A rede neural usada pelo Twitter para gerar prévias das fotos postadas no site é algo guardado a sete chaves pela companhia. Eu mesma já vi muitos experimentos informais para tentar descobrir esse segredo. E um deles tomou forma na rede social durante este fim de semana, expondo um problema grave e bastante real: a ferramenta de corte automático de imagens parece favorecer rostos brancos em vez de pretos, criando um ambiente desigual e racista.
Quando o Twitter estreou a ferramenta de corte inteligente em 2018, a empresa disse que o algoritmo determina a parte mais “saliente” da imagem – ou seja, para onde seus olhos são atraídos primeiro – para então usar esse corte como uma prévia da fotografia. Mesmo assim, a rede social nunca explicou exatamente o que quer dizer com “saliente”. Daí começaram as especulações, e rostos parecem ser o item prioritário do algoritmo. Mas quais tipos de rostos, especificamente? Sorrindo ou com a cara séria? Iluminados ou no escuro?
Foi quando, neste final de semana, vários usuários do Twitter apontaram o quão problemático é o funcionamento desse algoritmo de corte.
Para isso, fizeram o seguinte teste: uma imagem contendo o rosto de uma pessoa branca e uma segunda foto com o rosto de uma pessoa negra, ambas na mesma postagem. E, de fato, o algoritmo salientou a parte da imagem contendo rostos. No entanto, em todos os tweets, a prévia da publicação priorizou os rostos brancos, mesmo usando diferentes variáveis – por exemplo, o rosto branco em uma proporção menor ao rosto negro ou cores de fundo destacando o rosto negro.
Um dos posts mais populares utilizou uma foto do ex-presidente dos Estados Unidos, Barack Obama e do senador estadunidense Mitch McConnell. Na primeira montagem, a fotografia do senador branco está em cima, e a de Obama, embaixo. Na segunda montagem, o inverso: Obama aparece em cima, e o senador, embaixo. Nas duas pré-visualizações, o algoritmo do Twitter escolheu a foto de McConnell para servir de destaque no post.
Você pode pode visualizar o tweet clicando nas imagens abaixo.

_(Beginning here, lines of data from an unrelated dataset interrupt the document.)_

Lemma C4_fan_out_adds_eligible_members_witness :
  add_calls (trace (process Scenario.cfg Scenario.workspace Scenario.enterprise
                      (Scenario.event_req "secret" "member_joined_channel" "C1" "B1")))
  = [(Some "100"%string, Some "alice@example.com"%string);
     (Some "100"%string, Some "carol@example.com"%string)].
Proof.
  destruct (C4_fan_out_adds_eligible_members
              Scenario.cfg Scenario.workspace Scenario.enterprise
              (Scenario.event_req "secret" "member_joined_channel" "C1" "B1")
              {| ev_type := Some "member_joined_channel"%string;
                 ev_channel := Some "C1"%string; ev_user := Some "B1"%string |}
              (Scenario.robot "syncbot")
              eq_refl eq_refl eq_refl eq_refl) as (g & Hg & Hcalls & _).
  rewrite Hcalls. injection Hg as <-. reflexivity.
Defined.

(** ** Leaving a channel *)

Lemma with_mirror_group_memberships (c : JS.str) (b : Box.Enterprise) :
  Box.memberships (with_mirror_group c b) = Box.memberships b.
Proof. unfold with_mirror_group. destruct (group_named _ b); reflexivity. Qed.

Lemma errors_app (tr1 tr2 : list Event) :
  errors (tr1 ++ tr2) = errors tr1 ++ errors tr2.
Proof.
  induction tr1 as [|e tr1 IH]; [reflexivity|].
  destruct e; cbn; rewrite IH; reflexivity.
Qed.

Lemma getGroup_events_no_error (c : JS.str) (b : Box.Enterprise) :
  errors (getGroup_events c b) = [].
Proof. unfold getGroup_events. destruct (group_named _ b); reflexivity. Qed.

(** The handler on a [member_left_channel] event of a non-bot user with
    an email that no membership of the mirror group carries. *)
Lemma handleEventCallback_left_absent (cfg : Config) (req : ReqBody)
  (ev : SlackEvent) (u : Slack.User) (sw : Slack.Workspace) (b : Box.Enterprise)
  (st : nat) (sent : option (nat * ResBody)) (tr : list Event) :
  event req = Some ev ->
  ev_type ev = Some "member_left_channel"%string ->
  lookup_user sw (ev_user ev) = Some u ->
  Slack.is_bot u = false ->
  JS.truthy (Slack.email (Slack.profile u)) = true ->
  has_membership b (Box.group_id (mirror_group (ev_channel ev) b))
    (Slack.email (Slack.profile u)) = false ->
  exists evs,
    handleEventCallback cfg req
      {| slack := sw; box := b; res_status := st; res_sent := sent;
         pending := []; trace := tr |}
    = (Ret tt,
       {| slack := sw; box := with_mirror_group (ev_channel ev) b;
          res_status := st;
          res_sent := match sent with
                      | Some x => Some x
                      | None => Some (st, NoBody)
                      end;
          pending := []; trace := tr ++ evs |})
    /\ errors evs = [].
Proof.
  intros Hev Hleft Hu Hbot Hmail Habs.
  unfold handleEventCallback. rewrite Hev. run.
  erewrite getSlackUser_found by exact Hu. run.
  unfold syncSlackUsers. run. rewrite getGroup_run. run.
  rewrite Hbot, Hmail, Hleft. cbn [JS.strict_eq String.eqb Ascii.eqb Bool.eqb].
  cbn [dot_id].
  rewrite removeGroupUser_absent.
  - run. pose proof (getGroup_events_no_error (ev_channel ev) b) as Hq.
    destruct sent as [x|]; eexists; flat; (split; [reflexivity|]);
      cbn [errors]; rewrite !errors_app, Hq; reflexivity.
  - cbn [box]. apply mirror_group_found.
  - cbn [box]. unfold has_membership in *.
    rewrite with_mirror_group_memberships. exact Habs.
Qed.

(** The same at the level of the request: nothing goes wrong, a response
    is out, and the memberships are what they were. *)
Lemma left_absent_process (cfg : Config) (sw : Slack.Workspace) (b : Box.Enterprise)
  (req : ReqBody) (ev : SlackEvent) (u : Slack.User) :
  type req = Some "event_callback"%string ->
  event req = Some ev ->
  ev_type ev = Some "member_left_channel"%string ->
  lookup_user sw (ev_user ev) = Some u ->
  Slack.is_bot u = false ->
  JS.truthy (Slack.email (Slack.profile u)) = true ->
  has_membership b (Box.group_id (mirror_group (ev_channel ev) b))
    (Slack.email (Slack.profile u)) = false ->
  errors (trace (process cfg sw b req)) = []
  /\ res_sent (process cfg sw b req) <> None
  /\ Box.memberships (box (process cfg sw b req)) = Box.memberships b.
Proof.
  intros Ht Hev Hleft Hu Hbot Hmail Habs.
  remember (process cfg sw b req) as final eqn:Hf.
  unfold process in Hf. rewrite (post_event_event_callback cfg sw b req Ht) in Hf.
  destruct (handleEventCallback_left_absent cfg req ev u sw b
              (res_status (after_verify cfg sw b req))
              (res_sent (after_verify cfg sw b req))
              (trace (after_verify cfg sw b req))
              Hev Hleft Hu Hbot Hmail Habs) as (evs & E & Herr).
  unfold after_verify in *.
  destruct (JS.strict_eq (token req) (Some (verificationToken cfg)));
    cbn [initial res_status res_sent trace] in E; unfold fire, initial in Hf;
    rewrite E in Hf; unfold settle in Hf;
    cbn [snd pending run_tasks set_pending] in Hf; subst final;
    cbn [set_pending trace res_sent box app errors]; rewrite ?errors_app, Herr;
    (split; [reflexivity|]); (split; [discriminate|]);
    apply with_mirror_group_memberships.
Qed.

(** C5, as the program has it. Processing a [member_left_channel] event
    whose acting user is a non-bot with an email calls [removeGroupUser]
    exactly once, with the id of the channel's mirror group and that email,
    and [addGroupUser] not at all; if no membership of that group has the
    email as its user's login, nothing goes wrong (no exception, no
    rejection), a response is out, and the memberships of the enterprise are
    what they were. *)
Theorem C5_left_event_removes_once :
  forall (cfg : Config) (sw : Slack.Workspace) (b : Box.Enterprise)
         (req : ReqBody) (ev : SlackEvent) (u : Slack.User),
    type req = Some "event_callback"%string ->
    event req = Some ev ->
    ev_type ev = Some "member_left_channel"%string ->
    lookup_user sw (ev_user ev) = Some u ->
    Slack.is_bot u = false ->
    JS.truthy (Slack.email (Slack.profile u)) = true ->
    exists g : Box.Group,
      fst (getGroup (ev_channel ev) (initial sw b)) = Ret g
      /\ remove_calls (trace (process cfg sw b req))
         = [(Some (Box.group_id g), Slack.email (Slack.profile u))]
      /\ add_calls (trace (process cfg sw b req)) = []
      /\ (has_membership b (Box.group_id g) (Slack.email (Slack.profile u)) = false ->
          errors (trace (process cfg sw b req)) = []
          /\ res_sent (process cfg sw b req) <> None
          /\ Box.memberships (box (process cfg sw b req)) = Box.memberships b).
Proof.
  intros cfg sw b req ev u Ht Hev Hleft Hu Hbot Hmail.
  destruct (event_flow cfg sw b req ev u Ht Hev Hu) as (Ha & Hr & _).
  exists (mirror_group (ev_channel ev) b).
  rewrite Ha, Hr, getGroup_run. unfold expected_adds, expected_removes.
  rewrite Hbot, Hmail, Hleft. cbn [JS.strict_eq String.eqb Ascii.eqb Bool.eqb negb andb].
  repeat split; apply (left_absent_process cfg sw b req ev u); assumption.
Qed.

Lemma C5_left_event_removes_once_witness :
  remove_calls
    (trace (process Scenario.cfg Scenario.workspace Scenario.enterprise2
              (Scenario.event_req "secret" "member_left_channel" "C1" "U1")))
  = [(Some "7"%string, Some "alice@example.com"%string)]
  /\ errors
       (trace (process Scenario.cfg Scenario.workspace Scenario.enterprise2
                 (Scenario.event_req "secret" "member_left_channel" "C1" "U1")))
     = []
  /\ Box.memberships
       (box (process Scenario.cfg Scenario.workspace Scenario.enterprise2
               (Scenario.event_req "secret" "member_left_channel" "C1" "U1")))
     = Box.memberships Scenario.enterprise2.
Proof.
  destruct (C5_left_event_removes_once Scenario.cfg Scenario.workspace
              Scenario.enterprise2
              (Scenario.event_req "secret" "member_left_channel" "C1" "U1")
              {| ev_type := Some "member_left_channel"%string;
                 ev_channel := Some "C1"%string; ev_user := Some "U1"%string |}
              (Scenario.person "alice" (Some "alice@example.com"%string))
              eq_refl eq_refl eq_refl eq_refl eq_refl eq_refl)
    as (g & Hg & Hr & _ & Habs).
  injection Hg as <-.
  destruct (Habs eq_refl) as (He & _ & Hm).
  split; [exact Hr|]. split; [exact He | exact Hm].
Defined.

(** C5 as stated fails: a [member_left_channel] event of a user without
    an email, and one of a bot, lead to no call of [removeGroupUser]. *)
Lemma C5_left_event_without_remove_call :
  ev_type
    {| ev_type := Some "member_left_channel"%string;
       ev_channel := Some "C1"%string; ev_user := Some "U2"%string |}
  = Some "member_left_channel"%string
  /\ remove_calls
       (trace (process Scenario.cfg Scenario.workspace Scenario.enterprise
                 (Scenario.event_req "secret" "member_left_channel" "C1" "U2")))
     = []
  /\ remove_calls
       (trace (process Scenario.cfg Scenario.workspace Scenario.enterprise
                 (Scenario.event_req "secret" "member_left_channel" "C1" "B1")))
     = [].
Proof. repeat split. Qed.

(** ** The group is resolved whatever the event *)





(** ** The promise of [groups.create] *)

Lemma getGroup_body_creates (c : JS.str) (s : State) :
  group_named (mirror_name c) (box s) = None ->
  getGroup_body c s
  = (Ret (GroupPromise (Fulfils (mirror_group c (box s)))),
     upd (with_mirror_group c (box s)) (getGroup_events c (box s)) s).
Proof.
  intros Hnone.
  unfold getGroup_body, mirror_group, with_mirror_group, getGroup_events.
  rewrite Hnone. unfold group_named, mirror_name in Hnone.
  destruct s as [sw b st sent pend tr]. run. unfold Box.groups_getAll.
  cbn [box] in Hnone. rewrite Hnone. cbn. flat. reflexivity.
Qed.

Lemma expected_adds_group (sw : Slack.Workspace) (b : Box.Enterprise)
  (ev : SlackEvent) (u : Slack.User) (gid e : JS.str) :
  In (gid, e) (expected_adds sw b ev u) ->
  gid = Some (Box.group_id (mirror_group (ev_channel ev) b)).
Proof.
  unfold expected_adds. destruct (Slack.is_bot u).
  - intros H. apply in_flat_map in H. destruct H as (m & _ & H).
    apply in_map_iff in H. destruct H as (x & H & _). congruence.
  - destruct (_ && _); [|intros []].
    intros [H|[]]. congruence.
Qed.

Lemma expected_removes_group (b : Box.Enterprise) (ev : SlackEvent) (u : Slack.User)
  (gid e : JS.str) :
  In (gid, e) (expected_removes b ev u) ->
  gid = Some (Box.group_id (mirror_group (ev_channel ev) b)).
Proof.
  unfold expected_removes. destruct (_ && _); [|intros []].
  intros [H|[]]. congruence.
Qed.

(** C9, as the program has it. When the channel has no mirror group yet,
    the variable [group] of [getGroup] holds the promise that
    [client.groups.create] returned, not awaited, and a promise has no [id];
    but [getGroup] is an async function, so its caller's [await] gets what
    that promise fulfils with: the created group, which is in the enterprise
    by then and whose [id] is the one the service gave it.  Every call of
    [addGroupUser] and [removeGroupUser] that the first event on a new
    channel leads to is handed that id. *)
Theorem C9_created_group_reaches_the_caller :
  forall (cfg : Config) (sw : Slack.Workspace) (b : Box.Enterprise)
         (req : ReqBody) (ev : SlackEvent) (u : Slack.User),
    type req = Some "event_callback"%string ->
    event req = Some ev ->
    lookup_user sw (ev_user ev) = Some u ->
    group_named (mirror_name (ev_channel ev)) b = None ->
    exists (g : Box.Group) (s1 : State),
      getGroup_body (ev_channel ev) (initial sw b)
      = (Ret (GroupPromise (Fulfils g)), s1)
      /\ dot_id (GroupPromise (Fulfils g)) = None
      /\ getGroup (ev_channel ev) (initial sw b) = (Ret g, s1)
      /\ In g (Box.groups (box s1))
      /\ dot_id (GroupObject g) = Some (Box.fresh_id b)
      /\ (forall gid e,
            In (gid, e) (add_calls (trace (process cfg sw b req)))
            \/ In (gid, e) (remove_calls (trace (process cfg sw b req))) ->
            gid = Some (Box.fresh_id b)).
Proof.
  intros cfg sw b req ev u Ht Hev Hu Hnone.
  destruct (event_flow cfg sw b req ev u Ht Hev Hu) as (Ha & Hr & _).
  destruct (mirror_group_spec (ev_channel ev) b) as (_ & Hin & _).
  assert (Hid : Box.group_id (mirror_group (ev_channel ev) b) = Box.fresh_id b).
  { unfold mirror_group. rewrite Hnone. reflexivity. }
  exists (mirror_group (ev_channel ev) b). eexists.
  split; [apply (getGroup_body_creates (ev_channel ev) (initial sw b) Hnone)|].
  split; [reflexivity|].
  split; [apply getGroup_run|].
  split; [exact Hin|].
  split; [cbn [dot_id]; rewrite Hid; reflexivity|].
  intros gid e [H|H].
  - rewrite Ha in H. rewrite <- Hid. eapply expected_adds_group; eassumption.
  - rewrite Hr in H. rewrite <- Hid. eapply expected_removes_group; eassumption.
Qed.

Lemma C9_created_group_reaches_the_caller_witness :
  exists (g : Box.Group) (s1 : State),
    getGroup_body (Some "C1"%string) (initial Scenario.workspace Scenario.enterprise)
    = (Ret (GroupPromise (Fulfils g)), s1)
    /\ dot_id (GroupPromise (Fulfils g)) = None
    /\ getGroup (Some "C1"%string) (initial Scenario.workspace Scenario.enterprise)
       = (Ret g, s1)
    /\ In g (Box.groups (box s1))
    /\ dot_id (GroupObject g) = Some "100"%string
    /\ (forall gid e,
          In (gid, e)
            (add_calls
               (trace (process Scenario.cfg Scenario.workspace Scenario.enterprise
                         (Scenario.event_req "secret" "member_joined_channel"
                            "C1" "U1"))))
          \/ In (gid, e)
               (remove_calls
                  (trace (process Scenario.cfg Scenario.workspace
                            Scenario.enterprise
                            (Scenario.event_req "secret" "member_joined_channel"
                               "C1" "U1")))) ->
          gid = Some "100"%string).
Proof.
  apply (C9_created_group_reaches_the_caller
           Scenario.cfg Scenario.workspace Scenario.enterprise
           (Scenario.event_req "secret" "member_joined_channel" "C1" "U1")
           {| ev_type := Some "member_joined_channel"%string;
              ev_channel := Some "C1"%string; ev_user := Some "U1"%string |}
           (Scenario.person "alice" (Some "alice@example.com"%string)));
    reflexivity.
Defined.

Trying a horrible experiment…
Which will the Twitter algorithm pick: Mitch McConnell or Barack Obama? pic.twitter.com/bR1GRyCkia
— Tony "Abolish ICE" Arcieri 🦀🌹 (@bascule) September 19, 2020
Poucas horas depois, o experimento ganhou mais e mais exemplos.
https://twitter.com/sina_rawayama/status/1307506452786016257
— -M (@Ma_lopess2) September 20, 2020
Vejamos… pic.twitter.com/uf0He4pZbc
— jéssica batan (@jessicabatan) September 20, 2020
Este é surreal. São 11 imagens com um rosto negro, e apenas uma com um rosto branco. Adivinha qual delas o algoritmo do Twitter priorizou?
não é possível que..
é possível sim pic.twitter.com/NHjF8BKjSP— perezeu ☻ (@irodolfoperes) September 20, 2020
Como começou
A tendência ganhou forma depois que um usuário tentou tuitar sobre um problema com o algoritmo de detecção de rosto do Zoom na última sexta-feira (18). Os sistemas de Zoom não estavam detectando a cabeça de seu colega negro, e quando ele carregou capturas de tela do problema no Twitter, ele descobriu que a ferramenta de recorte automático do Twitter também estava voltada para seu rosto, e não para seu colega de trabalho, nas imagens de visualização.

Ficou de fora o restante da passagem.